To do
If a line of the records contains the string "resolved", copy it out.

--- The data Enclosed Below ---

(* ===== verification/Outputs.v ===== *)
(** * Admission of outputs

    [storage/output_closures.py], [storage/output_receipts.py],
    [storage/intermediate_policy.py] and [validate_result_owner] of
    [contracts/result_registry.py]: which records an action may publish, and
    which published intermediates have the receipt of their owner. *)
From S2P Require Import Prelude Records CanonicalJson Store Work Processes Actions Budget.
From S2P Require Import Runtime Registry Hierarchy Ledger Dispatch Authority.

(** ** The JSON value of references *)

Definition contract_info : ModelInfo := mkModelInfo true false [].
Definition id_value (s : string) : value := VOpaqueId contract_info (VStr s).
Definition optional_id (o : option string) : value :=
  match o with Some s => id_value s | None => VNone end.
Definition ref_value (ref : RecordRef) : value :=
  VModel contract_info
    match ref with
    | RRun r => [("stored_data_id", id_value (rs_stored_data_id r));
                 ("data_kind", VStr (rs_data_kind r)); ("content_hash", VStr (rs_content_hash r));
                 ("analysis_id", id_value (rs_analysis_id r));
                 ("record_id", optional_id (rs_record_id r))]
    | RStored r => [("stored_data_id", id_value (sd_stored_data_id r));
                    ("data_kind", VStr (sd_data_kind r));
                    ("content_hash", VStr (sd_content_hash r));
                    ("workspace_id", id_value (sd_workspace_id r));
                    ("commit_id", id_value (sd_commit_id r));
                    ("record_id", optional_id (sd_record_id r))]
    | RHost r => [("stored_data_id", id_value (hc_stored_data_id r));
                  ("data_kind", VStr (hc_data_kind r)); ("content_hash", VStr (hc_content_hash r));
                  ("configuration_scope", VStr "HOST"); ("host_id", VStr (hc_host_id r));
                  ("publication_analysis_id", id_value (hc_publication_analysis_id r));
                  ("publication_workspace_id", id_value (hc_publication_workspace_id r));
                  ("publication_commit_id", id_value (hc_publication_commit_id r));
                  ("record_id", id_value (hc_record_id r))]
    | RPolicy r => [("stored_data_id", id_value (pc_stored_data_id r));
                    ("data_kind", VStr "policy_cache_record");
                    ("record_id", id_value (pc_record_id r));
                    ("content_hash", VStr (pc_content_hash r));
                    ("program_id", id_value (pc_program_id r));
                    ("schema_version", VStr (pc_schema_version r))]
    end.

(** The class of a record: every class pins its [record_type]. *)
Definition kind_of (r : Rec) : string := record_type (meta_rev (rec_metadata r)).

Definition meta_attempt_id (m : RecordMetadata) : option string :=
  match m with MRun m => rm_attempt_id m | MPolicy _ => None end.

(** [same_scope] of [contracts/_domain.py], with its defaults *)
Definition same_scope (left right : RecordMetadata) : result unit :=
  raise_if neqb (scope_names left) (scope_names right) with "RECORD_SCOPE_MISMATCH" ;; Ok tt.

(** [INTERMEDIATE_KINDS] *)
Definition INTERMEDIATE_KINDS : list (WorkType * string * RequesterRole) :=
  [(WORKSPACE_PREP, "code_workspace", Q_REPOSITORY_LOADER);
   (POLICY_FETCH, "policy_parser_result", Q_POLICY_PARSER);
   (VERIFICATION, "verification_initial_assessment", Q_VERIFICATION);
   (VERIFICATION, "dynamic_reproduction_request", Q_VERIFICATION);
   (DYNAMIC_REPRO, "environment_requirements", Q_DYNAMIC_REPRODUCTION);
   (DYNAMIC_REPRO, "reproduction_plan", Q_DYNAMIC_REPRODUCTION);
   (DYNAMIC_REPRO, "environment_recipe", Q_REPRODUCTION_SETUP_AUTOMATION);
   (DYNAMIC_REPRO, "sandbox_environment", Q_REPRODUCTION_SETUP_AUTOMATION);
   (DYNAMIC_REPRO, "cleanup_result", Q_REPRODUCTION_SETUP_AUTOMATION);
   (DYNAMIC_REPRO, "sandbox_policy_decision", Q_SANDBOX_CONTROLLER);
   (DYNAMIC_REPRO, "sandbox_command_record", Q_REPRODUCTION_SESSION_MANAGER);
   (DYNAMIC_REPRO, "poc_candidate", Q_DYNAMIC_REPRODUCTION);
   (DYNAMIC_REPRO, "dynamic_reproduction_conclusion", Q_DYNAMIC_REPRODUCTION);
   (DYNAMIC_REPRO, "agent_log", Q_REPRODUCTION_SESSION_MANAGER);
   (DYNAMIC_REPRO, "poc_bundle", Q_REPRODUCTION_SESSION_MANAGER);
   (DYNAMIC_REPRO, "dynamic_reproduction_tool_request", Q_DYNAMIC_REPRODUCTION)].

(** The keyword arguments of [validate_result_owner], which its callers give
    for a finding only. *)
Record FindingAuthority := mkFindingAuthority {
  fa_requester_identity_ref : StoredDataRef;
  fa_finding_service_identity_ref : option StoredDataRef;
  fa_active_assignment_owner_ref : StoredDataRef;
  fa_finding_assignment : VerificationAssignment;
  fa_expected_assignment_ref : StoredDataRef;
}.

Section outputs.
Context `{Codec} `{TrustedEvidence} `{Host} `{StageRules}.

(** ** Receipts *)

(** [content_hash([request_ref, decision_ref, outputs])] *)
Definition closure_hash (request_ref decision_ref : RecordRef) (outputs : list RecordRef)
  : result string :=
  content_hash []
    (VSequence [ref_value request_ref; ref_value decision_ref;
                VSequence (map ref_value outputs)]).

(** [read_outputs] *)
Definition read_outputs (rt : Rt) (action : ActionRequest) (decision_ref : RecordRef)
  : result (list RecordRef) :=
  match action_output_closures rt !! q_action_id action with
  | None => Err (ValueError "OUTPUT_BINDING_MISMATCH: authorization closure missing")
  | Some row =>
      raise_if neqb (cl_decision_ref row) decision_ref
        with "OUTPUT_BINDING_MISMATCH: authorization closure missing" ;;
      let! request_ref := reference (RecAction action) in
      let! hash := closure_hash request_ref decision_ref (cl_output_refs row) in
      raise_if neqb (cl_content_hash row) hash
        with "OUTPUT_BINDING_MISMATCH: authorization closure hash" ;;
      Ok (cl_output_refs row)
  end.

(** ** Owners *)

(** [validate_result_owner]. The candidate is a valid record of the class its
    [record_type] names, so that its revalidation under the registered model
    fails exactly when the kinds differ. *)
Definition validate_result_owner (kind : string) (candidate : Rec) (requested_by : RequesterRole)
  (finding : option FindingAuthority) : result unit :=
  raise_if neqb (assoc kind RESULT_REGISTRY) (Some requested_by) with "RESULT_OWNER_MISMATCH" ;;
  raise_if neqb (kind_of candidate) kind with "RECORD_KIND_MISMATCH" ;;
  if eqb kind "finding" then
    match finding with
    | None => Err (ValueError "FINDING_NORMALIZER_AUTHORITY_REQUIRED")
    | Some f =>
        let assignment := fa_finding_assignment f in
        raise_if neqb (fa_finding_service_identity_ref f) (Some (fa_requester_identity_ref f))
                 || neqb (va_status assignment) ACTIVE_ASSIGNMENT
                 || neqb (va_owner_identity_ref assignment) (fa_active_assignment_owner_ref f)
          with "FINDING_NORMALIZER_AUTHORITY_REQUIRED" ;;
        let! hash := content_hash [] (model_value (RecAssignment assignment)) in
        do! validate_exact_ref (RStored (fa_expected_assignment_ref f))
              (MRun (va_meta assignment)) hash (meta_analysis_id (rec_metadata candidate)) ;;
        same_scope (rec_metadata candidate) (MRun (va_meta assignment))
    end
  else Ok tt.

(** The assignment a finding is saved under, as [derive_outputs] and
    [TransitionService.check] look it up. *)
Definition finding_authority (db : Db) (action : ActionRequest) (work : WorkExecutionState)
  : result FindingAuthority :=
  let! process := current_process db work in
  match h_verification_assignment_ref process with
  | None => Err (ValueError "FINDING_NORMALIZER_AUTHORITY_REQUIRED")
  | Some ref =>
      let! record := resolve_db db (RStored ref) false in
      match q_requester_identity_ref action, record with
      | BStored requester, RecAssignment assignment =>
          Ok (mkFindingAuthority requester finding_service_identity_ref
                (va_owner_identity_ref assignment) assignment ref)
      | _, _ => Err (ValueError "FINDING_NORMALIZER_AUTHORITY_REQUIRED")
      end
  end.

(** ** Intermediate results *)

(** [validate_intermediate_owner] *)
Definition validate_intermediate_owner (candidate : Rec) (action : ActionRequest)
  (work : WorkExecutionState) : result unit :=
  let kind := kind_of candidate in
  raise_if negb (mem (w_work_type work, kind, q_requested_by action) INTERMEDIATE_KINDS)
    with "INTERMEDIATE_PUBLICATION_DENIED" ;;
  raise_if match candidate with
           | RecWorkspace c =>
               neqb (w_work_type work) WORKSPACE_PREP || neqb (cw_status c) PREPARING
               || is_some (cw_commit_id c) || neqb (revision_number (cw_meta c)) 1
               || neqb (cw_analysis_id c) (rm_analysis_id (w_meta work))
           | _ => false
           end
    with "WORKSPACE_LIFECYCLE_INVALID" ;;
  raise_if eqb kind "verification_initial_assessment"
           && neqb (initial_assessment candidate) (w_work_id work, w_work_generation work)
    with "STALE_RESULT: initial assessment work/generation" ;;
  validate_result_owner kind candidate (q_requested_by action) None.

(** One iteration of the loop of [prepublished_output]: the action the used
    decision is for, when it is the receipt of [ref]. *)
Definition receipt (rt : Rt) (ref : RecordRef) (work : WorkExecutionState) (used : ActionDecision)
  : result (option ActionRequest) :=
  if neqb (d_decision used) ALLOW || neqb (d_use_status used) USED
     || negb (mem ref (d_outcome_refs used))
  then Ok None
  else
    let! action := resolve_db (rt_db rt) (scope_ref (d_action_ref used)) false in
    match action with
    | RecAction action =>
        let! work_ref := reference (RecWork work) in
        if neqb (q_action_type action) SAVE_RESULT
           || neqb (scope_ref <$> q_work_ref action) (Some work_ref)
           || neqb (rm_attempt_id (q_meta action)) (w_active_attempt_id work)
           || negb (mem (w_work_type work, data_kind ref, q_requested_by action)
                      INTERMEDIATE_KINDS)
        then Ok None
        else
          match action_requests rt !! q_action_id action with
          | None => Ok None
          | Some row =>
              let! issued := resolve_db (rt_db rt) (i_decision_ref row) false in
              match issued with
              | RecDecision issued =>
                  if neqb (d_decision issued) ALLOW || neqb (d_use_status issued) UNUSED
                     || neqb (d_action_ref issued) (d_action_ref used)
                     || neqb (d_decision_id issued) (d_decision_id used)
                     || neqb (logical_record_id (d_meta issued)) (logical_record_id (d_meta used))
                  then Ok None
                  else
                    let! outputs := read_outputs rt action (i_decision_ref row) in
                    Ok (if mem ref outputs then Some action else None)
              | _ => Ok None
              end
          end
    | _ => Ok None
    end.

Fixpoint find_receipt (rt : Rt) (ref : RecordRef) (work : WorkExecutionState)
  (rows : list DecisionRow) : result (option ActionRequest) :=
  match rows with
  | [] => Ok None
  | row :: rows =>
      let! found := receipt rt ref work (dr_payload row) in
      match found with
      | Some action => Ok (Some action)
      | None => find_receipt rt ref work rows
      end
  end.

(** [prepublished_output] *)
Definition prepublished_output (rt : Rt) (ref : RecordRef) (work : WorkExecutionState)
  : result bool :=
  match resolve_db (rt_db rt) ref false with
  | Err (LookupError _) => Ok false
  | Err e => Err e
  | Ok candidate =>
      let m := rec_metadata candidate in
      let workspace_preparing :=
        match candidate with
        | RecWorkspace c => eqb (w_work_type work) WORKSPACE_PREP && eqb (cw_status c) PREPARING
        | _ => false
        end in
      raise_if neqb (w_status work) RUNNING || is_none (w_active_attempt_id work)
               || (negb workspace_preparing
                   && neqb (meta_attempt_id m) (w_active_attempt_id work))
               || neqb (scope_names m) (scope_names (MRun (w_meta work)))
        with "INTERMEDIATE_RECEIPT_REQUIRED: work/attempt scope" ;;
      raise_if neqb (fst <$> current_records (rt_db rt) !! logical_record_id (meta_rev m))
                    (Some (ref_key ref))
        with "STALE_RESULT: prepublished intermediate is not current" ;;
      let! found := find_receipt rt ref work (action_decisions rt) in
      match found with
      | Some action => do! validate_intermediate_owner candidate action work ;; Ok true
      | None => Err (ValueError "INTERMEDIATE_RECEIPT_REQUIRED: exact owner decision/outcome")
      end
  end.

(** ** The outputs of an action *)

(** [records.resolve(connection, action.work_ref)], when it is a work. *)
Definition named_work (db : Db) (action : ActionRequest) : result (option WorkExecutionState) :=
  match q_work_ref action with
  | None => Ok None
  | Some ref =>
      let! resolved := resolve_db db (scope_ref ref) false in
      Ok match resolved with RecWork w => Some w | _ => None end
  end.

(** One iteration of the loop of [derive_outputs]. *)
Definition admit_output (rt : Rt) (action : ActionRequest) (ref : RecordRef) : result unit :=
  let! candidate := resolve_db (rt_db rt) ref true in
  let! work := named_work (rt_db rt) action in
  do! (if eqb (kind_of candidate) "code_context_response" then
         match work with
         | Some w => check_context_response rt w candidate
         | None => Err (ValueError "CONTEXT_RESPONSE_SCOPE_MISMATCH")
         end
       else Ok tt) ;;
  let owned := validate_result_owner (data_kind ref) candidate (q_requested_by action) in
  match work with
  | None => owned None
  | Some w =>
      let! published := prepublished_output rt ref w in
      if published then Ok tt
      else if eqb (data_kind ref) "verification_initial_assessment"
      then validate_intermediate_owner candidate action w
      else if eqb (data_kind ref) "finding"
      then let! f := finding_authority (rt_db rt) action w in owned (Some f)
      else owned None
  end.

(** [derive_outputs] *)
Definition derive_outputs (rt : Rt) (action : ActionRequest) : result (list RecordRef) :=
  match q_candidate_result_ref action with
  | None => Ok []
  | Some primary =>
      let outputs := default [primary] (authorized_outputs action) in
      raise_if negb (mem primary outputs) || negb (bool_decide (NoDup outputs))
        with "OUTPUT_BINDING_MISMATCH" ;;
      do! for_each (admit_output rt action) outputs ;;
      Ok outputs
  end.
End outputs.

--- End of Enclosed The data ---

Result of this exercise
      let! resolved := resolve_db db (scope_ref ref) false in
      Ok match resolved with RecWork w => Some w | _ => None end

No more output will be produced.